Saved data entries:
(* [elevated/src/runtime_ipc.rs] provider_authorized_event *)
Definition provider_authorized_event (command : MutationCommandId) : string :=
  match command with
  | McActivateIpHelperProvider => "ip_helper_activation_authorized"
  | McSampleIpHelperNow => "ip_helper_sample_authorized"
  | McStopIpHelper => "ip_helper_stop_authorized"
  | McActivateEtwProvider => "etw_activation_authorized"
  | McPauseEtwProvider => "etw_pause_authorized"
  | McResumeEtwProvider => "etw_resume_authorized"
  | McStopEtwProvider => "etw_stop_authorized"
  | McActivateDnsSensing => "dns_sensing_activation_authorized"
  | McPauseDnsSensing => "dns_sensing_pause_authorized"
  | McResumeDnsSensing => "dns_sensing_resume_authorized"
  | McStopDnsSensing => "dns_sensing_stop_authorized"
  | McActivateAuthRemoteSensing => "auth_remote_sensing_activation_authorized"
  | McPauseAuthRemoteSensing => "auth_remote_sensing_pause_authorized"
  | McResumeAuthRemoteSensing => "auth_remote_sensing_resume_authorized"
  | McStopAuthRemoteSensing => "auth_remote_sensing_stop_authorized"
  | McConfigureIpHelperSchedule => "ip_helper_schedule_configure_authorized"
  | McEnableIpHelperSchedule => "ip_helper_schedule_enable_authorized"
  | McPauseIpHelperSchedule => "ip_helper_schedule_pause_authorized"
  | McResumeIpHelperSchedule => "ip_helper_schedule_resume_authorized"
  | McDisableIpHelperSchedule => "ip_helper_schedule_disable_authorized"
  | _ => "provider_execution_rejected"
  end.
Lemma session_run_spent session k n e e' :
  session_run session n e e' → record_spent session k e →
  (size (execution_records e) + n ≤ MAX_SESSION_AUTHORIZATION_RECORDS)%nat →
  record_spent session k e'.
Proof.
  intros Hrun Hsp. induction Hrun as [e|n e e' i c x now w Hrun IH|n e e' q s command epoch now _ IH|
    n e e' other _ IH Hne]; intros Hn; [done|..];
    (destruct IH as (r & Hr & Hc & Hs); [done|lia|]).
  - apply session_run_size in Hrun; [|lia].
    destruct (evaluate_keeps_execution e' i c x now w) as [Hsub _]; [lia|].
    exists r. split; [by eapply lookup_weaken|done].
  - destruct (consume_sound e' q s command epoch now) as [e2 ? ? ? Hx|r2 Hr2 ? ? ? Hc2];
      unfold record_spent; cbn [fst set_counts set_tables execution_records].
    + rewrite Hx. by exists r.
    + exists r. rewrite lookup_insert_ne; [done|]. intros <-. congruence.
  - exists r. split; [|done]. apply map_lookup_filter_Some. split; [done|]. congruence.
Qed.

(** An execution request that names a spent record is refused, whoever asks. *)
Lemma spent_refused session k e q s command epoch now :
  record_spent session k e → mer_decision_ref q = k →
  is_ok (consume_execution_authorization_at e q s command epoch now).2 = false.
Proof.
  intros (r & Hr & Hc & _) <-.
  destruct (consume_sound e q s command epoch now) as [|r2 Hr2 ? ? ? Hc2]; [done|]. congruence.
Qed.

(** An authorization is consumed at most once: after it was consumed in a session, no
    execution request that names it succeeds again, and none is counted as an attempt,
    however the session goes on -- provided the session stays open and its evaluations
    cannot fill the table beyond its 64 records, as the service's limit of 64 requests per
    session ensures ([ServiceDispatchFacts.approval_used_once]). *)
Theorem authorization_consumed_once e q session command epoch now n e2 :
  let '(e1, res) := consume_execution_authorization_at e q session command epoch now in
  is_ok res = true → session_run session n e1 e2 →
  (size (execution_records e1) + n ≤ MAX_SESSION_AUTHORIZATION_RECORDS)%nat →
  ∀ q' session' command' epoch' now', mer_decision_ref q' = mer_decision_ref q →
  let '(e3, res') := consume_execution_authorization_at e2 q' session' command' epoch' now' in
  is_ok res' = false ∧ execution_attempt_count e3 = execution_attempt_count e2.
Proof.
  pose proof (consume_sound e q session command epoch now) as Hs.
  destruct Hs as [|r Hr _ _ _ _ _ Hsess]; [done|]. intros _ Hrun Hn q' s' command' epoch' now' Hq.
  eapply (session_run_spent session (mer_decision_ref q)) in Hrun as (r' & Hr' & Hc & _);
    [|exists (set_consumed r); cbn; by rewrite lookup_insert_eq|done].
  destruct (consume_sound e2 q' s' command' epoch' now') as [|r2 Hr2 ? ? ? Hc2]; [done|].
  rewrite Hq in Hr2. congruence.
Qed.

What you should do:
Word for word, restate each of the records above.

Solved exercise:
(* [elevated/src/runtime_ipc.rs] provider_authorized_event *)
Definition provider_authorized_event (command : MutationCommandId) : string :=
  match command with
  | McActivateIpHelperProvider => "ip_helper_activation_authorized"
  | McSampleIpHelperNow => "ip_helper_sample_authorized"
  | McStopIpHelper => "ip_helper_stop_authorized"
  | McActivateEtwProvider => "etw_activation_authorized"
  | McPauseEtwProvider => "etw_pause_authorized"
  | McResumeEtwProvider => "etw_resume_authorized"
  | McStopEtwProvider => "etw_stop_authorized"
  | McActivateDnsSensing => "dns_sensing_activation_authorized"
  | McPauseDnsSensing => "dns_sensing_pause_authorized"
  | McResumeDnsSensing => "dns_sensing_resume_authorized"
  | McStopDnsSensing => "dns_sensing_stop_authorized"
  | McActivateAuthRemoteSensing => "auth_remote_sensing_activation_authorized"
  | McPauseAuthRemoteSensing => "auth_remote_sensing_pause_authorized"
  | McResumeAuthRemoteSensing => "auth_remote_sensing_resume_authorized"
  | McStopAuthRemoteSensing => "auth_remote_sensing_stop_authorized"
  | McConfigureIpHelperSchedule => "ip_helper_schedule_configure_authorized"
  | McEnableIpHelperSchedule => "ip_helper_schedule_enable_authorized"
  | McPauseIpHelperSchedule => "ip_helper_schedule_pause_authorized"
  | McResumeIpHelperSchedule => "ip_helper_schedule_resume_authorized"
  | McDisableIpHelperSchedule => "ip_helper_schedule_disable_authorized"
  | _ => "provider_execution_rejected"
  end.
Lemma session_run_spent session k n e e' :
  session_run session n e e' → record_spent session k e →
  (size (execution_records e) + n ≤ MAX_SESSION_AUTHORIZATION_RECORDS)%nat →
  record_spent session k e'.
Proof.
  intros Hrun Hsp. induction Hrun as [e|n e e' i c x now w Hrun IH|n e e' q s command epoch now _ IH|
    n e e' other _ IH Hne]; intros Hn; [done|..];
    (destruct IH as (r & Hr & Hc & Hs); [done|lia|]).
  - apply session_run_size in Hrun; [|lia].
    destruct (evaluate_keeps_execution e' i c x now w) as [Hsub _]; [lia|].
    exists r. split; [by eapply lookup_weaken|done].
  - destruct (consume_sound e' q s command epoch now) as [e2 ? ? ? Hx|r2 Hr2 ? ? ? Hc2];
      unfold record_spent; cbn [fst set_counts set_tables execution_records].
    + rewrite Hx. by exists r.
    + exists r. rewrite lookup_insert_ne; [done|]. intros <-. congruence.
  - exists r. split; [|done]. apply map_lookup_filter_Some. split; [done|]. congruence.
Qed.

(** An execution request that names a spent record is refused, whoever asks. *)
Lemma spent_refused session k e q s command epoch now :
  record_spent session k e → mer_decision_ref q = k →
  is_ok (consume_execution_authorization_at e q s command epoch now).2 = false.
Proof.
  intros (r & Hr & Hc & _) <-.
  destruct (consume_sound e q s command epoch now) as [|r2 Hr2 ? ? ? Hc2]; [done|]. congruence.
Qed.

(** An authorization is consumed at most once: after it was consumed in a session, no
    execution request that names it succeeds again, and none is counted as an attempt,
    however the session goes on -- provided the session stays open and its evaluations
    cannot fill the table beyond its 64 records, as the service's limit of 64 requests per
    session ensures ([ServiceDispatchFacts.approval_used_once]). *)
Theorem authorization_consumed_once e q session command epoch now n e2 :
  let '(e1, res) := consume_execution_authorization_at e q session command epoch now in
  is_ok res = true → session_run session n e1 e2 →
  (size (execution_records e1) + n ≤ MAX_SESSION_AUTHORIZATION_RECORDS)%nat →
  ∀ q' session' command' epoch' now', mer_decision_ref q' = mer_decision_ref q →
  let '(e3, res') := consume_execution_authorization_at e2 q' session' command' epoch' now' in
  is_ok res' = false ∧ execution_attempt_count e3 = execution_attempt_count e2.
Proof.
  pose proof (consume_sound e q session command epoch now) as Hs.
  destruct Hs as [|r Hr _ _ _ _ _ Hsess]; [done|]. intros _ Hrun Hn q' s' command' epoch' now' Hq.
  eapply (session_run_spent session (mer_decision_ref q)) in Hrun as (r' & Hr' & Hc & _);
    [|exists (set_consumed r); cbn; by rewrite lookup_insert_eq|done].
  destruct (consume_sound e2 q' s' command' epoch' now') as [|r2 Hr2 ? ? ? Hc2]; [done|].
  rewrite Hq in Hr2. congruence.
Qed.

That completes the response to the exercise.